A file pipeline is created to read from a file. The input to the pipeline is the data from that file, in the form of a series of Data events. Any output from the pipeline is simply discarded.
A timer pipeline can be created periodically. The pipeline can generate any sorts of inputs it needs at creation time. Whatever it outputs is simply discarded after all the processing in its filters. This type of pipeline can be used to carry out cron job-like tasks.
A signal pipeline is created when a signal is received by the Pipy process. The pipeline can generate any sorts of inputs it needs at creation time. Whatever it outputs is simply discarded after all the processing in its filters. This type of pipeline is useful when certain tasks need to be carried out at the time of a signal.
A sub-pipeline is a pipeline that can be started from other pipelines by using a joint filter. The most basic joint filter, besides a couple of others, is link(). It receives events from the filter before it in its own pipeline, pumps them to a sub-pipeline for processing, reads back whatever that sub-pipeline outputs and pumps them all down to its next filter.
One way to understand joint filters and sub-pipelines is compare them to callers and callees when calling a sub-routine in procedural programming. The input to the joint filter is like parameters to the sub-routine, and the output is like return values from it.

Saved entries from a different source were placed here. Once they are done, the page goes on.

(** * Bulk CSV ingestion pipeline: a shallow embedding and its properties

    The development embeds the two versions of the ingestion pipeline that
    live in the repository,

    - [challenge-1/challenge.ts]  (batch size 90, the loader pauses and
      resumes the row stream around each batch insert, no rerun guard);
    - the second copy of the same module (batch size 10, no pause/resume,
      [checkAndVerifyTables] guard, [Promise.all] for the per-dataset
      inference and table creation),

    and states the properties of the design document over them.

    Layout: the JavaScript runtime the code runs on (numbers, regular
    expressions, [Date.parse], promise outcomes, the order of the keys
    of an object), the type inference, the store, the event loop under
    which the listeners of the loader run, the environment of a run, the
    functions over the store, the loader and its transaction, the two
    entry points; then the vocabulary of the properties and the sample
    inputs; then the lemmas and theorems.

    Three things are left to the environment of a run, because the
    source does not decide them: the order in which the runtime
    delivers the events of a stream and settles the batch inserts in
    flight, the reasons of its own for which the store refuses a
    statement, and the text of the errors knex reports. *)

From Stdlib Require Import ZArith List Bool Ascii String Lia Sorted.
From stdpp Require Import base option list strings pretty gmap.

Local Open Scope string_scope.
Local Open Scope list_scope.

(* ===================================================================== *)
(** * The JavaScript runtime                                              *)
(* ===================================================================== *)

Module Js.

(** The errors the pipeline can observe.  [TypeError] and [AssertionError]
    are raised by the runtime ([Object.keys(undefined)], [assert]);
    [Error] is the plain error the entry point throws; [LibError] stands
    for whatever axios, tar, fast-csv or knex reject with. *)
Inductive JsError : Type :=
| TypeError (msg : string)
| AssertionError (msg : string)
| Error (msg : string)
| LibError (origin msg : string).

(** The text [`${err}`] interpolates, i.e. [String(err)]. *)
Definition show_error (e : JsError) : string :=
  match e with
  | TypeError m => "TypeError: " +:+ m
  | AssertionError m => "AssertionError [ERR_ASSERTION]: " +:+ m
  | Error m => "Error: " +:+ m
  | LibError _ m => "Error: " +:+ m
  end.

(** What awaiting a promise can yield.  [Uncaught] is an exception thrown
    inside an event listener: the enclosing promise is never settled and
    the exception reaches the process as an uncaught exception, so no
    [catch] block of the program sees it. *)
Inductive Outcome (A : Type) : Type :=
| Resolved (a : A)
| Rejected (e : JsError)
| Uncaught (e : JsError).
Arguments Resolved {A} a.
Arguments Rejected {A} e.
Arguments Uncaught {A} e.

(** A JavaScript number as far as the code looks at it: the result of
    [Date.parse] is a whole number of milliseconds or [NaN]. *)
Inductive JsNum : Type :=
| NaN
| Num (z : Z).

(** ToBoolean on a number: [NaN] and zero are falsy. *)
Definition truthy (n : JsNum) : bool :=
  match n with
  | NaN => false
  | Num z => negb (z =? 0)%Z
  end.

(** ** Regular expressions used by [inferType] *)

(** [\d] matches the ASCII digits only. *)
Definition is_digit (c : ascii) : bool :=
  (48 <=? nat_of_ascii c)%nat && (nat_of_ascii c <=? 57)%nat.

Definition chars (s : string) : list ascii := list_ascii_of_string s.

(** [\d+] anchored at both ends. *)
Definition all_digits (l : list ascii) : bool :=
  match l with
  | [] => false
  | _ => forallb is_digit l
  end.

(** [/^\d+$/.test(s)] *)
Definition re_digits (s : string) : bool := all_digits (chars s).

(** The longest prefix of digits and what follows it. *)
Fixpoint span_digits (l : list ascii) : list ascii * list ascii :=
  match l with
  | c :: l' =>
      if is_digit c
      then let '(ds, rest) := span_digits l' in (c :: ds, rest)
      else ([], l)
  | [] => ([], [])
  end.

(** [/^\d+\.\d+$/.test(s)]: a digit is never a dot, so the first [\d+]
    must take exactly the leading digits. *)
Definition re_digits_dot_digits (s : string) : bool :=
  match span_digits (chars s) with
  | (_ :: _, c :: frac) => Ascii.eqb c "." && all_digits frac
  | _ => false
  end.

(** ** [parseInt(s, 10)] on a string of digits

    The runtime returns the nearest double.  The code only compares the
    result with [-2147483648] and [2147483647], both exactly representable,
    and rounding to nearest is monotone, so the comparison on the exact
    integer has the same outcome. *)
Definition digit_val (c : ascii) : Z := Z.of_nat (nat_of_ascii c) - 48.

Definition digits_val (l : list ascii) : Z :=
  fold_left (fun acc c => 10 * acc + digit_val c)%Z l 0%Z.

Definition parseInt (s : string) : Z := digits_val (chars s).

(** ** [Date.parse]

    ECMAScript fixes the result for the date-only forms of its Date Time
    String Format, [YYYY], [YYYY-MM] and [YYYY-MM-DD], which are read as
    UTC.  Every other string (date-time forms, whose value depends on the
    local time zone, and the implementation-defined legacy formats) is
    left to [host], the parser of the engine at hand. *)

Definition msPerDay : Z := 86400000.

(** DayFromYear of ECMA-262. *)
Definition DayFromYear (y : Z) : Z :=
  (365 * (y - 1970) + (y - 1969) / 4 - (y - 1901) / 100 + (y - 1601) / 400)%Z.

Definition InLeapYear (y : Z) : bool :=
  ((y mod 4 =? 0) && negb (y mod 100 =? 0) || (y mod 400 =? 0))%Z.

Definition DaysInMonth (leap : bool) (m : Z) : Z :=
  (if m =? 2 then (if leap then 29 else 28)
   else if (m =? 4) || (m =? 6) || (m =? 9) || (m =? 11) then 30
   else 31)%Z.

(** Days of the year before the first of month [m] (1-based). *)
Definition days_before_month (leap : bool) (m : Z) : Z :=
  fold_left (fun acc k => acc + DaysInMonth leap (Z.of_nat k))%Z
            (seq 1 (Z.to_nat m - 1)) 0%Z.

(** MakeDate(MakeDay(y, m - 1, d), 0) for a date of the calendar. *)
Definition utc_ms (y m d : Z) : option Z :=
  let leap := InLeapYear y in
  if ((1 <=? m) && (m <=? 12) && (1 <=? d) && (d <=? DaysInMonth leap m))%Z
  then Some ((DayFromYear y + days_before_month leap m + d - 1) * msPerDay)%Z
  else None.

Definition iso_date_only (s : string) : option Z :=
  let dash c := Ascii.eqb c "-" in
  match chars s with
  | [y1; y2; y3; y4] =>
      if all_digits [y1; y2; y3; y4]
      then utc_ms (digits_val [y1; y2; y3; y4]) 1 1 else None
  | [y1; y2; y3; y4; s1; m1; m2] =>
      if all_digits [y1; y2; y3; y4; m1; m2] && dash s1
      then utc_ms (digits_val [y1; y2; y3; y4]) (digits_val [m1; m2]) 1
      else None
  | [y1; y2; y3; y4; s1; m1; m2; s2; d1; d2] =>
      if all_digits [y1; y2; y3; y4; m1; m2; d1; d2] && dash s1 && dash s2
      then utc_ms (digits_val [y1; y2; y3; y4]) (digits_val [m1; m2])
                  (digits_val [d1; d2])
      else None
  | _ => None
  end.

Unlike sub-pipelines, the other types of pipelines, namely port pipelines, file pipelines, timer pipelines and signal pipelines, cannot be "called" internally from a joint filter. They can only be started from external sources. We call these pipelines root pipelines.
A module is a PipyJS source file containing scripts that define a set of pipeline layouts.
A pipeline layout tells Pipy what filters a pipeline has and in what order. Note that defining a pipeline layout in a module doesn't create any pipelines at that moment. It only tells what pipelines look like when they're actually created at runtime to handle some inputs, though in some cases, when the meaning is obvious, we use the term "pipeline" for "pipeline layout" just for brevity.
A context is a set of variables attached to a pipeline, used by scripts to maintain the current state of the pipeline.
All pipelines use the same set of context variables inside a specific Pipy module. In other words, all contexts are of the same "shape" for all pipelines in a single module. But different modules can have different context shapes. When you start a Pipy module, the first thing is define the shape of the context to be used in that module by calling the built-in function pipy(). It tells Pipy what context variables it's going to use and their initial values.
Although all pipelines from the same module have exactly the same set of context variables, each pipeline can have its own variable "values" that are isolated from others, or let's say, each pipeline can have its own "state".
To the scripts in a module, these context variables are used like global variables in other programming languages, which means that they are always accessible to the scripts from anywhere in the same module file. However, they are NOT the global variables you know in the common sense.
"Global variable" usually means "globally unique", you should only have one single state of these variables at a given time, whereas in Pipy you can have many separate states of them depending on how many different contexts you have. If you are familiar with multi-thread programming concepts, you can correlate this to TLS (thread-local storage), where TLS variables can have different states across different threads, or by the terms of Pipy, context variables can have different states across different pipelines.